CARA OU COROA

O ano é 1971. A época era particularmente conturbada e complexa, tanto no Brasil como no resto do mundo. No que se refere ao Brasil o momento era extremamente contraditório pois, se por um lado havia uma ditadura que também em termos de moral e bons costumes defendia um estilo de vida conservador por todos os meios, por outro lado chegavam de várias partes do mundo novas formas de procedimento, cabelos enormes, vestimentas espalhafatosas e atitudes ultraliberais.

Essas forças se misturavam e se chocavam no dia a dia, e quem viveu aqueles tempos, se lembrar bem, vai constatar que viveu um período de extraordinárias contradições composto de experiências feitas de pesar e alegria, de dor e de êxtase, de certeza e indefinição. Enfim, experiências que, pela sua intensidade, fazem com que a vida valha a pena ser vivida.

O filme acompanha as aventuras de Getulio e João Pedro, irmãos, diferentes entre si, mas, cada um á sua maneira, envolvidos com o meio teatral da cidade.
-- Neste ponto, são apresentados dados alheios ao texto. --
(* ===== verification/Bcache.v ===== *)
(** * Bcache: what the buffer cache promises (kernel/bio.c)

    The doubly-linked list of Bio.v, its reference counts and its sleep locks
    implement a map from block numbers to contents.  [cview] is that map and
    [cache_ok] relates it to the kernel state; each operation of bio.c is
    shown to be a step on views.  Clients (log.c) are verified against the
    views only. *)

From S2P Require Import Prelude Params Machine Spinlock Sched Sleeplock Blockdev Bio.

(** ** The cache as a map from block numbers to contents

    What process [i], the only one at work on device [dev], may rely on:
    [cv_data] is what a block holds for the kernel, [cv_disk] what is on the
    disk and [cv_writes] the disk writes so far; [cv_held] are the blocks the
    process has locked, with their buffers, and [cv_pins] the pinned ones.
    Only a block that is held or pinned may differ from the disk. *)
Record cview := mkCview {
  cv_data : Z -> list Z;
  cv_disk : Z -> list Z;
  cv_writes : list (Z * list Z);
  cv_held : gmap Z nat;
  cv_pins : gset Z
}.

Definition refs (v : cview) (n : Z) : Z :=
  (if decide (is_Some (cv_held v !! n)) then 1 else 0) + (if decide (n ∈ cv_pins v) then 1 else 0).

(** Buffer [b] caches block [n] of [dev]. *)
Definition caches (dev : Z) (s : kst) (b : nat) (n : Z) : Prop :=
  (b < NBUF)%nat /\ b_dev (buf_at s b) = dev /\ b_blockno (buf_at s b) = n.

Section cache.
Context (i : nat) (dev : Z).

Record cache_ok (v : cview) (s : kst) : Prop := {
  co_run : running i s;
  co_lock : lock_free LK_bcache s;
  co_slocks b : (b < NBUF)%nat -> lock_free (LK_sleep (SL_buf b)) s;
  co_lru : exists order, lru (k_bufs s) order;
  co_disk : k_disk s = cv_disk v;
  co_writes : k_dwrites s = cv_writes v;
  co_uniq b c n : caches dev s b n -> caches dev s c n -> b = c;
  co_buf b n : caches dev s b n ->
    b_refcnt (buf_at s b) = refs v n /\ truthy (b_valid (buf_at s b)) = true
    /\ b_data (buf_at s b) = cv_data v n;
  co_other b : (b < NBUF)%nat -> b_dev (buf_at s b) <> dev -> b_refcnt (buf_at s b) = 0;
  co_held n b : cv_held v !! n = Some b ->
    caches dev s b n /\ sl_locked (get_slock s (SL_buf b)) = 1
    /\ sl_pid (get_slock s (SL_buf b)) = p_pid (proc_at s i);
  co_unheld b : (b < NBUF)%nat -> (forall n, cv_held v !! n <> Some b) ->
    sl_locked (get_slock s (SL_buf b)) = 0;
  co_pins n : n ∈ cv_pins v -> exists b, caches dev s b n;
  co_clean n : cv_held v !! n = None -> n ∉ cv_pins v -> cv_data v n = cv_disk v n
}.

(** The kernel stack of the running process stays where it is. *)
Definition same_stack (s s' : kst) : Prop :=
  forall j, c_proc (k_cpu s) = Some j -> p_kstack (proc_at s' j) = p_kstack (proc_at s j).
Lemma same_stack_trans s1 s2 s3 : settled s1 s2 -> same_stack s1 s2 -> same_stack s2 s3 -> same_stack s1 s3.
Proof.
  intros (_ & Hc & _)%settled_fields H1 H2 j Hj. rewrite <- (H1 j Hj). apply H2. by rewrite Hc.
Qed.
Lemma same_stack_procs s s' : k_procs s' = k_procs s -> same_stack s s'.
Proof. intros H j _. unfold proc_at. by rewrite H. Qed.

(** The parts of the state that the buffer cache leaves alone. *)
Definition bio_frame (s s' : kst) : Prop :=
  settled s s' /\ k_log s' = k_log s /\ k_uart s' = k_uart s
  /\ k_panicking s' = k_panicking s /\ k_panicked s' = k_panicked s
  /\ k_inodes s' = k_inodes s /\ k_sb s' = k_sb s /\ k_mem s' = k_mem s /\ same_stack s s'.
Definition hold (n : Z) (b : nat) (v : cview) : cview :=
  mkCview (cv_data v) (cv_disk v) (cv_writes v) (<[n := b]> (cv_held v)) (cv_pins v).

Lemma refs_bounds v n : 0 <= refs v n <= 2.
Proof. unfold refs. repeat case_decide; lia. Qed.

Lemma refs_zero v n : refs v n = 0 <-> cv_held v !! n = None /\ n ∉ cv_pins v.
Proof.
  unfold refs. rewrite eq_None_not_Some. repeat case_decide; naive_solver lia.
Qed.

Lemma refs_hold v n b m :
  cv_held v !! n = None -> refs (hold n b v) m = refs v m + (if decide (m = n) then 1 else 0).
Proof.
  intros Hn. unfold refs, hold. cbn. destruct (decide (m = n)) as [->|Hne].
  - rewrite lookup_insert_eq, Hn. rewrite (decide_True (P := is_Some (Some b))) by by eexists.
    rewrite (decide_False (P := is_Some None)) by by intros [? ?]. lia.
  - rewrite lookup_insert_ne by done. lia.
Qed.

(** Buffer [b], which held block [n] or nothing in use, becomes the locked
    buffer of block [n]. *)
Lemma cache_hold v s s' n b :
  cache_ok v s -> cv_held v !! n = None -> (b < NBUF)%nat ->
  caches dev s b n \/ (b_refcnt (buf_at s b) = 0 /\ refs v n = 0 /\ forall c, ~ caches dev s c n) ->
  bio_frame s s' -> k_procs s' = k_procs s -> k_disk s' = k_disk s -> k_dwrites s' = k_dwrites s ->
  (exists order, lru (k_bufs s') order) ->
  (forall c, c <> b -> buf_at s' c = buf_at s c) ->
  b_dev (buf_at s' b) = dev -> b_blockno (buf_at s' b) = n ->
  b_refcnt (buf_at s' b) = refs v n + 1 -> truthy (b_valid (buf_at s' b)) = true ->
  b_data (buf_at s' b) = cv_data v n ->
  (forall c, c <> b -> get_slock s' (SL_buf c) = get_slock s (SL_buf c)) ->
  sl_locked (get_slock s' (SL_buf b)) = 1 -> sl_pid (get_slock s' (SL_buf b)) = p_pid (proc_at s i) ->
  cache_ok (hold n b v) s'.
Proof.
  intros [Hr Hl Hsl Hlru Hd Hw Hu Hb Ho Hh Huh Hp Hc] Hn Hbn Hold [Hhw _] Eps Ed Ew Hlru' Eb
    D1 D2 D3 D4 D5 Esl S1 S2.
  assert (forall c m, c <> b -> caches dev s' c m <-> caches dev s c m) as Hca
    by (intros c m Hcb; unfold caches; by rewrite Eb).
  assert (caches dev s' b n) as Hcb by done.
  assert (forall m, caches dev s' b m -> m = n) as Hcbn by (intros m (_ & _ & <-); done).
  assert (forall c, c <> b -> ~ caches dev s c n) as Hnone
    by (intros c Hcb' Hcn; destruct Hold as [Hbn'|(_ & _ & Hno)]; [by eapply Hcb', Hu|by eapply Hno]).
  assert (forall m, refs v m <> 0 -> caches dev s b m -> m = n) as Hbusy.
  { intros m Hm Hcm. destruct Hold as [(_ & _ & <-)|(H0 & _ & _)]; [by destruct Hcm as (_ & _ & ->)|].
    destruct (Hb b m Hcm) as [E _]. congruence. }
  split.
  - eapply running_settled; [done|done|by rewrite Eps].
  - by eapply lock_free_settled.
  - intros c Hcc. eapply lock_free_settled; [done|by apply Hsl].
  - done.
  - by rewrite Ed.
  - by rewrite Ew.
  - intros c d m Hcm Hdm. destruct (decide (c = b)) as [->|Hc1], (decide (d = b)) as [->|Hd1]; [done| | |].
    + apply Hcbn in Hcm. subst m. apply Hca in Hdm; [|done]. by destruct (Hnone d).
    + apply Hcbn in Hdm. subst m. apply Hca in Hcm; [|done]. by destruct (Hnone c).
    + apply Hca in Hcm, Hdm; [|done..]. by eapply Hu.
  - intros c m Hcm. rewrite refs_hold by done. destruct (decide (c = b)) as [->|Hc1].
    + apply Hcbn in Hcm as ->. by rewrite decide_True.
    + apply Hca in Hcm; [|done]. rewrite decide_False by (intros ->; by destruct (Hnone c)).
      rewrite Eb, Z.add_0_r by done. by apply Hb.
  - intros c Hcn Hcd. destruct (decide (c = b)) as [->|Hc1]; [done|]. rewrite Eb in * by done. by apply Ho.
  - intros m c Hmc. cbn in Hmc. change (proc_at s' i) with (k_procs s' !!! i). rewrite Eps.
    destruct (decide (m = n)) as [->|Hmn]; [rewrite lookup_insert_eq in Hmc; injection Hmc as <-; done|].
    rewrite lookup_insert_ne in Hmc by done. destruct (Hh m c Hmc) as (H1 & H2 & H3).
    assert (c <> b) as Hc1.
    { intros ->. apply Hmn, Hbusy; [|done]. rewrite refs_zero. intros [E _]. congruence. }
    rewrite Esl by done. split; [by apply Hca|done].
  - intros c Hcn Hcu. destruct (decide (c = b)) as [->|Hc1].
    { destruct (Hcu n). cbn. by rewrite lookup_insert_eq. }
    rewrite Esl by done. apply Huh; [done|]. intros m Hm. apply (Hcu m). cbn.
    rewrite lookup_insert_ne; [done|]. intros ->. congruence.
  - intros m Hm. destruct (Hp m Hm) as [c Hcm]. destruct (decide (c = b)) as [->|Hc1].
    + exists b. rewrite (Hbusy m); [done| |done]. rewrite refs_zero. by intros [_ ?].
    + exists c. by apply Hca.
  - intros m Hm Hmp. cbn in *. apply Hc; [|done]. by apply lookup_insert_None in Hm as [? _].
Qed.

(** A view with fewer blocks in use than there are buffers leaves one free. *)
Lemma free_buffer v s order :
  cache_ok v s -> lru (k_bufs s) order -> (size (dom (cv_held v) ∪ cv_pins v) < NBUF)%nat ->
  exists b, List.find (fun b => b_refcnt (buf_at s b) =? 0) (reverse order) = Some b
    /\ (b < NBUF)%nat /\ b_refcnt (buf_at s b) = 0.
Proof.
  intros Hok Hlru Hsz. destruct (lru_nodup _ _ Hlru) as [_ Hin].
  destruct (List.find _ (reverse order)) as [b|] eqn:E.
  { apply find_some in E as [H1 H2]. apply list_elem_of_In, elem_of_reverse, Hin in H1.
    apply Z.eqb_eq in H2. by exists b. }
  exfalso.
  assert (forall b, (b < NBUF)%nat -> caches dev s b (b_blockno (buf_at s b))
            /\ b_blockno (buf_at s b) ∈ dom (cv_held v) ∪ cv_pins v) as Hall.
  { intros b Hb. assert (b_refcnt (buf_at s b) <> 0) as Hne.
    { apply Z.eqb_neq. apply (find_none _ _ E). apply list_elem_of_In, elem_of_reverse. by apply Hin. }
    destruct (decide (b_dev (buf_at s b) = dev)) as [Hd|Hd]; [|by destruct Hne; apply (co_other _ _ Hok)].
    split; [done|]. destruct (co_buf _ _ Hok b _ (conj Hb (conj Hd eq_refl))) as [Er _].
    rewrite Er, refs_zero in Hne. rewrite elem_of_union, elem_of_dom, <- not_eq_None_Some.
    destruct (decide (cv_held v !! b_blockno (buf_at s b) = None)); [|by left].
    right. apply dec_stable. intros Hp. by destruct Hne. }
  set (ns := (fun b => b_blockno (buf_at s b)) <$> seq 0 NBUF).
  assert (NoDup ns) as Hnd.
  { apply NoDup_fmap_2_strong; [|apply NoDup_seq]. intros x y Hx Hy Heq.
    apply elem_of_seq in Hx, Hy. destruct (Hall x) as [Cx _]; [lia|]. destruct (Hall y) as [Cy _]; [lia|].
    rewrite Heq in Cx. by eapply (co_uniq _ _ Hok). }
  assert (size (list_to_set ns : gset Z) = NBUF) as Hs
    by (rewrite size_list_to_set by done; unfold ns; by rewrite length_fmap, length_seq).
  assert ((list_to_set ns : gset Z) ⊆ dom (cv_held v) ∪ cv_pins v) as Hsub.
  { intros m Hm. apply elem_of_list_to_set in Hm. unfold ns in Hm. apply list_elem_of_fmap in Hm as (b & -> & Hb).
    apply elem_of_seq in Hb. apply Hall. lia. }
  apply subseteq_size in Hsub. lia.
Qed.
(** ** bget() and bread() *)
Definition locked_by (s : kst) (b : nat) : sleeplock :=
  set_sl_pid (p_pid (proc_at s i)) (set_sl_locked 1 (get_slock s (SL_buf b))).

(** The state in which bget() returns buffer [b], after changing it by [f]. *)
Definition got (f : buf -> buf) (b : nat) (s : kst) : kst :=
  set_k_slocks (<[SL_buf b := locked_by s b]> (k_slocks s))
    (set_k_bufs (alter f b (k_bufs s)) (touch s)).

Lemma find_unique {A} (f : A -> bool) (l : list A) x :
  x ∈ l -> f x = true -> (forall y, y ∈ l -> f y = true -> y = x) -> List.find f l = Some x.
Proof.
  intros Hx Hf Hu. destruct (List.find f l) as [y|] eqn:E.
  - apply find_some in E as [H1 H2]. f_equal. apply Hu; [by apply list_elem_of_In|done].
  - rewrite (find_none _ _ E x) in Hf; [done|]. by apply list_elem_of_In.
Qed.

(** The common end of bget(). *)
Lemma bget_finish v s b f :
  cache_ok v s -> (b < NBUF)%nat -> sl_locked (get_slock s (SL_buf b)) = 0 ->
  (release LK_bcache ;; acquiresleep (SL_buf b) ;; mret b)
    (set_k_bufs (alter f b (k_bufs s)) (acquired LK_bcache s))
  = Done b (got f b s).
Proof.
  intros Hok Hb Hl. pose proof (co_run _ _ Hok) as Hr.
  erewrite bind_Done
    by (apply (release_section LK_bcache s); [by eapply running_cpu_ok|apply (co_lock _ _ Hok)|reflexivity]).
  set (s2 := put_hw _ _).
  assert (s2 = set_k_bufs (alter f b (k_bufs s)) (touch s)) as E2 by by destruct s.
  rewrite E2. erewrite bind_Done.
  2:{ apply (acquiresleep_eq i).
      - eapply running_hw; [done|reflexivity|reflexivity].
      - eapply lock_free_hw; [reflexivity|]. by apply (co_slocks _ _ Hok).
      - exact Hl. }
  unfold got, mret, K_ret. f_equal. unfold locked_by.
  change (touch (set_k_bufs ?x ?y)) with (set_k_bufs x (touch y)). by rewrite touch_touch.
Qed.

Lemma unheld_buffer v s b n :
  cache_ok v s -> cv_held v !! n = None -> caches dev s b n -> sl_locked (get_slock s (SL_buf b)) = 0.
Proof.
  intros Hok Hn Hc. apply (co_unheld _ _ Hok); [apply Hc|]. intros m Hm.
  destruct (co_held _ _ Hok m b Hm) as ((_ & _ & E) & _). destruct Hc as (_ & _ & E'). congruence.
Qed.

Lemma bget_hit v s b n :
  cache_ok v s -> cv_held v !! n = None -> caches dev s b n ->
  bget dev n s = Done b (got (fun x => set_b_refcnt (u32 (b_refcnt x + 1)) x) b s).
Proof.
  intros Hok Hn Hc. destruct (co_lru _ _ Hok) as [order Hlru]. destruct (lru_nodup _ _ Hlru) as [_ Hin].
  unfold bget. erewrite bind_Done
    by (apply acquire_eq; [eapply running_cpu_ok, (co_run _ _ Hok)|apply (co_lock _ _ Hok)]).
  unfold getb. rewrite bind_gets.
  erewrite bind_Done by (apply (bscan_next _ (acquired LK_bcache s) order); exact Hlru).
  rewrite (find_unique _ _ b).
  - unfold updb. rewrite bind_modify. apply (bget_finish v s b); [done|apply Hc|by eapply unheld_buffer].
  - apply Hin, Hc.
  - destruct Hc as (_ & H1 & H2). change (buf_at (acquired LK_bcache s) b) with (buf_at s b).
    by rewrite H1, H2, !Z.eqb_refl.
  - intros y Hy Ht. apply andb_true_iff in Ht as [H1 H2]. apply Z.eqb_eq in H1, H2.
    change (buf_at (acquired LK_bcache s) y) with (buf_at s y) in *.
    apply (co_uniq _ _ Hok y b n); [|done]. split; [by apply Hin|done].
Qed.

(** Recycling a buffer for block [n]. *)
Definition recycle (n : Z) (x : buf) : buf :=
  set_b_refcnt 1 (set_b_valid 0 (set_b_blockno n (set_b_dev dev x))).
Na sua vertente mais intimista e pessoal o filme segue a história de amor de Getulio e uma jovem universitária, Lílian, neta de um general do exercito, agora na reserva

Num determinado momento, dois perseguidos políticos precisam urgentemente de um esconderijo, Lílian e Getulio mesmo correndo grandes riscos, os escondem num porão da casa do General, afinal "Quem se lembraria de procurar subversivos na casa de um general do exército brasileiro?"

Com um final inquietante o filme nos mostra o retrato de um momento dessa época de contradições e percauços, época cheia de dificuldades, mas excitante, principalmente para quem era jovem e exultante por estar vivo.